=== Section Start ===

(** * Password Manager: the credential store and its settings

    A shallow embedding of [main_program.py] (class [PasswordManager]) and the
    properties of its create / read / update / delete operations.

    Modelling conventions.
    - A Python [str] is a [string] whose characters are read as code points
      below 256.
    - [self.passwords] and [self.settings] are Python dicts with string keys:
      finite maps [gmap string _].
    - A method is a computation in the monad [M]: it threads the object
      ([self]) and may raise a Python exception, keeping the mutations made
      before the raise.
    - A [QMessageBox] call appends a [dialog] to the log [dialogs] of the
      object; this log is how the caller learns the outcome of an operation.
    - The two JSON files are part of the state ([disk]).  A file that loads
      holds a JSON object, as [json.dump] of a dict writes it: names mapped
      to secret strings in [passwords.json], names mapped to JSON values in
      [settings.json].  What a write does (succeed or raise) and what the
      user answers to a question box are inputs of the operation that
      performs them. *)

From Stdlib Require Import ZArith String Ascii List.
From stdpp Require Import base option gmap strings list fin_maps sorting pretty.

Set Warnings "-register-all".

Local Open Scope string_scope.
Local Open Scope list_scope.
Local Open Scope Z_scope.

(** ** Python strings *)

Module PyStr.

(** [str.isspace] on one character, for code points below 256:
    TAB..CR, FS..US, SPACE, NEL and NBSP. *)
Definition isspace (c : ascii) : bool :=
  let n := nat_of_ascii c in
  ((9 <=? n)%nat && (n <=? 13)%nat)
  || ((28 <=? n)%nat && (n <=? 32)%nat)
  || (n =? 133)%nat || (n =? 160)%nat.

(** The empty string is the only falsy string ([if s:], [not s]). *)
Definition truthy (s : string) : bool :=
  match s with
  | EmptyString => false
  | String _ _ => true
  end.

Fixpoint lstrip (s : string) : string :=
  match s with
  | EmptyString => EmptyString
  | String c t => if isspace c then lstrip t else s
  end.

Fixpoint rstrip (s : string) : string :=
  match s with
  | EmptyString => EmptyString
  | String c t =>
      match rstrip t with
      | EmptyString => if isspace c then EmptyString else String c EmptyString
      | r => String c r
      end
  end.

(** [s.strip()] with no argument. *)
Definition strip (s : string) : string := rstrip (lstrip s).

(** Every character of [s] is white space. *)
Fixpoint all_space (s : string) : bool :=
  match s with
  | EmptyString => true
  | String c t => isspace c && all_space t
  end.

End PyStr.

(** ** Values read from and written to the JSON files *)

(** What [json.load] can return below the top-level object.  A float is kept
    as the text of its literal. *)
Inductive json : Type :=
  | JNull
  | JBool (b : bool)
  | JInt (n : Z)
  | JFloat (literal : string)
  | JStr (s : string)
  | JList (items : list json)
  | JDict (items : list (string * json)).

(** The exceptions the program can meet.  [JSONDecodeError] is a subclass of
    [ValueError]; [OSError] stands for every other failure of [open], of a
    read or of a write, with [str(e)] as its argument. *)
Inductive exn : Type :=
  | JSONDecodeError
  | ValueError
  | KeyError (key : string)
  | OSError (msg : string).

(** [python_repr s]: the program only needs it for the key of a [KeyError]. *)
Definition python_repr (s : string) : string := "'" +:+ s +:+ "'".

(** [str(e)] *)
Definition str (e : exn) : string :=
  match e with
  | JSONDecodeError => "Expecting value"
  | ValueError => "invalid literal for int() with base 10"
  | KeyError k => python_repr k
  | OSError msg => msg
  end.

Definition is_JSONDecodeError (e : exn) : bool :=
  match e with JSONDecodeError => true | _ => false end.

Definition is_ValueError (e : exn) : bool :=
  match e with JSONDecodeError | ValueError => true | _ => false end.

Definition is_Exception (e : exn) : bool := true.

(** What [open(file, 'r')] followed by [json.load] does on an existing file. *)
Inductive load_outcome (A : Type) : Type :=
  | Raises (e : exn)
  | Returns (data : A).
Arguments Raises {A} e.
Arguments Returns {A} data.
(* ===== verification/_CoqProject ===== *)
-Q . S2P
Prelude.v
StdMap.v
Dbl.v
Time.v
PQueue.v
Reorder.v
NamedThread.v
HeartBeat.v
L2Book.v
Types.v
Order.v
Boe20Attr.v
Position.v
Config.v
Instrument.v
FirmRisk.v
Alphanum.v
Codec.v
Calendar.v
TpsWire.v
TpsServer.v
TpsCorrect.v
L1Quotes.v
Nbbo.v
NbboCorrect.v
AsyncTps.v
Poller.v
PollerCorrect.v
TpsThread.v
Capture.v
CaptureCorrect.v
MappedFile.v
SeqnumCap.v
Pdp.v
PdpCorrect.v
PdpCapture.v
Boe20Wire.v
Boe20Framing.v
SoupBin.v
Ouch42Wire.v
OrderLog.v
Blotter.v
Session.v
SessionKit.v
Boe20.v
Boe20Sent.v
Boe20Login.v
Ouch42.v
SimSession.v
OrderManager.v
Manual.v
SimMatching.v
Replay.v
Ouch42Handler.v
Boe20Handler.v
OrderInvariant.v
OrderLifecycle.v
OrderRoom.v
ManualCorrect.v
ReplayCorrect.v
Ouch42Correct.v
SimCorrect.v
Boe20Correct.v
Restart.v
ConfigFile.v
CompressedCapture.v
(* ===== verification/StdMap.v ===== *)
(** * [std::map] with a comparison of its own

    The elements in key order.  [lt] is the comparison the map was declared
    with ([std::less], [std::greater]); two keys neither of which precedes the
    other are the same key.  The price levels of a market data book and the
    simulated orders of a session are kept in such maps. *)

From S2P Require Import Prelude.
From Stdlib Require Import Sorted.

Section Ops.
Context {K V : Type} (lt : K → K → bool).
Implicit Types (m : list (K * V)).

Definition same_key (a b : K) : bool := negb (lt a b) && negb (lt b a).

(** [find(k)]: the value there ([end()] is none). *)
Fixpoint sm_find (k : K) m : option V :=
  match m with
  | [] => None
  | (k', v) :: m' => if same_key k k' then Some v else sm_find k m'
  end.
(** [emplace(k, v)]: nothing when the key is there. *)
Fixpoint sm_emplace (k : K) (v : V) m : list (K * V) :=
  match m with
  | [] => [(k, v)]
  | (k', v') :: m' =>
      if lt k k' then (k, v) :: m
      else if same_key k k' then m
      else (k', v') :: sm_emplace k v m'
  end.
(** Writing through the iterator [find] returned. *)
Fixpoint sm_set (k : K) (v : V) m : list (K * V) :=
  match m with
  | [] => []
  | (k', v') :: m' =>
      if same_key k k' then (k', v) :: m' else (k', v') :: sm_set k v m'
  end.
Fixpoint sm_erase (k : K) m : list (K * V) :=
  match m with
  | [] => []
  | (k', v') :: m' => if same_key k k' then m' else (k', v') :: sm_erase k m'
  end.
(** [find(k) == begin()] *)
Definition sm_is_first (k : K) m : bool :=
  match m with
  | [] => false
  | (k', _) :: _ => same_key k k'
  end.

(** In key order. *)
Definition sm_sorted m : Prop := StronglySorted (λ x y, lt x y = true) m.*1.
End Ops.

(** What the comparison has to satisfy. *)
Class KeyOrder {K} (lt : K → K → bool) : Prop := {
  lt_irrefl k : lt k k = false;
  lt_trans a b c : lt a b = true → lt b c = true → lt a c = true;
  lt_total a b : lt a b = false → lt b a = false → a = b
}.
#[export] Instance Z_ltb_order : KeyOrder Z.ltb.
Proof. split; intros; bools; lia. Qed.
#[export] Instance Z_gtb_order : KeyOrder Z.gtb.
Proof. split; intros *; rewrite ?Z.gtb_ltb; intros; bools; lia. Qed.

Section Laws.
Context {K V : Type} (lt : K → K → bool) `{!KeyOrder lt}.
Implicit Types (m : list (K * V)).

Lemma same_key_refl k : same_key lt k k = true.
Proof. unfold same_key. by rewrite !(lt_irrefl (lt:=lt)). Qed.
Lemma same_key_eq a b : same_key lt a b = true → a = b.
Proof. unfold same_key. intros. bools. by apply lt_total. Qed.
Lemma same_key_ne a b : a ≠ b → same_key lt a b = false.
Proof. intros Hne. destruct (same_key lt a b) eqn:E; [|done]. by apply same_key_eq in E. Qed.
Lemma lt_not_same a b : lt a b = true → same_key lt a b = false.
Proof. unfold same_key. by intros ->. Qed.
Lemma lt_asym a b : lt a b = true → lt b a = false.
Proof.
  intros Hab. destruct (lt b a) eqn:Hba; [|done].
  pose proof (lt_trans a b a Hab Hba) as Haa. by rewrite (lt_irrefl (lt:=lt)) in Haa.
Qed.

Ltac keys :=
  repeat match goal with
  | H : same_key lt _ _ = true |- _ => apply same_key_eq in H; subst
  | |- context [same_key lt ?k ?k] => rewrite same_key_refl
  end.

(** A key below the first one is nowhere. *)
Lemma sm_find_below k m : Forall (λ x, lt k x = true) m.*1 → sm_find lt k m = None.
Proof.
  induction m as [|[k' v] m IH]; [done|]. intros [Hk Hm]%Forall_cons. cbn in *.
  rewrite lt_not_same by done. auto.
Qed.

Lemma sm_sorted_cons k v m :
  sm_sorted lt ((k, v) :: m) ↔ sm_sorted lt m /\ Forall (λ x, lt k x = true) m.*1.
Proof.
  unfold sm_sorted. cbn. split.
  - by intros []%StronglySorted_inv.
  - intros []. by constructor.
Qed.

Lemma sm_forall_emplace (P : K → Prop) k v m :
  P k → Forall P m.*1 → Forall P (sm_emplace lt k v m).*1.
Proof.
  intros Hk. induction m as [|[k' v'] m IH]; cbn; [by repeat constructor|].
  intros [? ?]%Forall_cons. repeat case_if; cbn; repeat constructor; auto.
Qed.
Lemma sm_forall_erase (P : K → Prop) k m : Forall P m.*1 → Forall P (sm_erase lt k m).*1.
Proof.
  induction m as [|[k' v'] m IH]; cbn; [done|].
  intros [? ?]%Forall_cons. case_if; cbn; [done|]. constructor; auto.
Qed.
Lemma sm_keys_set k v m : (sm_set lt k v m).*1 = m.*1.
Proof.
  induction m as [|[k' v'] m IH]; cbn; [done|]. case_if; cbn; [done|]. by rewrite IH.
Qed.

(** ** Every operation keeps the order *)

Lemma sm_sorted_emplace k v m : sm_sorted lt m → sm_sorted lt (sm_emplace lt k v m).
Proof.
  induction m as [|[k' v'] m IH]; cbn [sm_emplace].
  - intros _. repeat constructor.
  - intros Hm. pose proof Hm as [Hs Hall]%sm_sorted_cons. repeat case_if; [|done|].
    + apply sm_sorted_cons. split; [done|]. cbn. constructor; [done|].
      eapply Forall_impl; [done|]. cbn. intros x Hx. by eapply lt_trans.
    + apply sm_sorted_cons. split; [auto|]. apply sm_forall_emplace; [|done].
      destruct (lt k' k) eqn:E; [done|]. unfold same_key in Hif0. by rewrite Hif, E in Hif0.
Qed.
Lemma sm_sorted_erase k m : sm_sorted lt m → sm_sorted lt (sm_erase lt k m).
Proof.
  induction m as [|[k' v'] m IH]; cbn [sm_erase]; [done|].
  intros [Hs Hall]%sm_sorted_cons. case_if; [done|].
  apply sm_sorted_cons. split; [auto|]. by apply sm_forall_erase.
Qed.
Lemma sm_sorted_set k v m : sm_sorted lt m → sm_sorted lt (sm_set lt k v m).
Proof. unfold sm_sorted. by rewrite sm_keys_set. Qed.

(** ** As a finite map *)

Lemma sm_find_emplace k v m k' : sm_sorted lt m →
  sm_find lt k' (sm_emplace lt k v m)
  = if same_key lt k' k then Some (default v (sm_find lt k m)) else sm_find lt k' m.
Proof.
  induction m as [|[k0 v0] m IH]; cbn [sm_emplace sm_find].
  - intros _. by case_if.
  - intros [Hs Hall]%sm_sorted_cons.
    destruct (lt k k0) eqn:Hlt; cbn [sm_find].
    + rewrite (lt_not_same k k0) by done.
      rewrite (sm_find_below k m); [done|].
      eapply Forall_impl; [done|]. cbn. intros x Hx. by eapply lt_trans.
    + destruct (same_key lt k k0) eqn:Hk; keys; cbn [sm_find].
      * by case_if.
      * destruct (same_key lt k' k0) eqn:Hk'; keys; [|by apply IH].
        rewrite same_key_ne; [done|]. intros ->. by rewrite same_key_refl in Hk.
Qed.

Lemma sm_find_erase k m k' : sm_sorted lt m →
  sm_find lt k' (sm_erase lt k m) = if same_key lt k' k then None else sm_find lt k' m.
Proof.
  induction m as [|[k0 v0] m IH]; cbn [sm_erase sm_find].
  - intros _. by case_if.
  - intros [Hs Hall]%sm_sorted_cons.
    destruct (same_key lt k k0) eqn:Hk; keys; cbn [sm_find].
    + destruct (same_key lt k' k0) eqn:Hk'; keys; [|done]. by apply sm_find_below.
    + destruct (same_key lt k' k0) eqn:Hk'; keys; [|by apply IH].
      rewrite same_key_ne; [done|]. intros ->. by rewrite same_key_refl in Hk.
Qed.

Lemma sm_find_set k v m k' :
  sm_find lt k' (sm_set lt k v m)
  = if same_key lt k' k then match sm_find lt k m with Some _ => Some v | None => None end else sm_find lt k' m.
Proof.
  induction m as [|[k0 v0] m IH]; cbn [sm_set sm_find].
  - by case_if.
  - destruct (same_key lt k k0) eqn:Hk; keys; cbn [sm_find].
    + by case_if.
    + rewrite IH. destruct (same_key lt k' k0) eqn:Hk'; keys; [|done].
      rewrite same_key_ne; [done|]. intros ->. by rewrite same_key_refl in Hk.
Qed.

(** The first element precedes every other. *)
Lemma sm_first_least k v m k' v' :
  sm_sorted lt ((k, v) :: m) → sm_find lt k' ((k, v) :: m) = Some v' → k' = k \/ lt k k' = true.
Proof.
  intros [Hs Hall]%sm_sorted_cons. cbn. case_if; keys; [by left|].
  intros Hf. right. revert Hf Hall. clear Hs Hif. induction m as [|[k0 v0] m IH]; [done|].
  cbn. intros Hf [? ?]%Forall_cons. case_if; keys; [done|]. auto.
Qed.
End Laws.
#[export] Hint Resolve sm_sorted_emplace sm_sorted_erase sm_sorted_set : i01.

=== Section End ===

#### [What you are asked to do]
Starting at the line with "Lemma sm_find_below k" and ending at the line with "(** ** Every operation keeps the order *)", print each line of the listing above exactly, with no other lines.

#### [Result of the task]
Lemma sm_find_below k m : Forall (λ x, lt k x = true) m.*1 → sm_find lt k m = None.
Proof.
  induction m as [|[k' v] m IH]; [done|]. intros [Hk Hm]%Forall_cons. cbn in *.
  rewrite lt_not_same by done. auto.
Qed.

Lemma sm_sorted_cons k v m :
  sm_sorted lt ((k, v) :: m) ↔ sm_sorted lt m /\ Forall (λ x, lt k x = true) m.*1.
Proof.
  unfold sm_sorted. cbn. split.
  - by intros []%StronglySorted_inv.
  - intros []. by constructor.
Qed.

Lemma sm_forall_emplace (P : K → Prop) k v m :
  P k → Forall P m.*1 → Forall P (sm_emplace lt k v m).*1.
Proof.
  intros Hk. induction m as [|[k' v'] m IH]; cbn; [by repeat constructor|].
  intros [? ?]%Forall_cons. repeat case_if; cbn; repeat constructor; auto.
Qed.
Lemma sm_forall_erase (P : K → Prop) k m : Forall P m.*1 → Forall P (sm_erase lt k m).*1.
Proof.
  induction m as [|[k' v'] m IH]; cbn; [done|].
  intros [? ?]%Forall_cons. case_if; cbn; [done|]. constructor; auto.
Qed.
Lemma sm_keys_set k v m : (sm_set lt k v m).*1 = m.*1.
Proof.
  induction m as [|[k' v'] m IH]; cbn; [done|]. case_if; cbn; [done|]. by rewrite IH.
Qed.

(** ** Every operation keeps the order *)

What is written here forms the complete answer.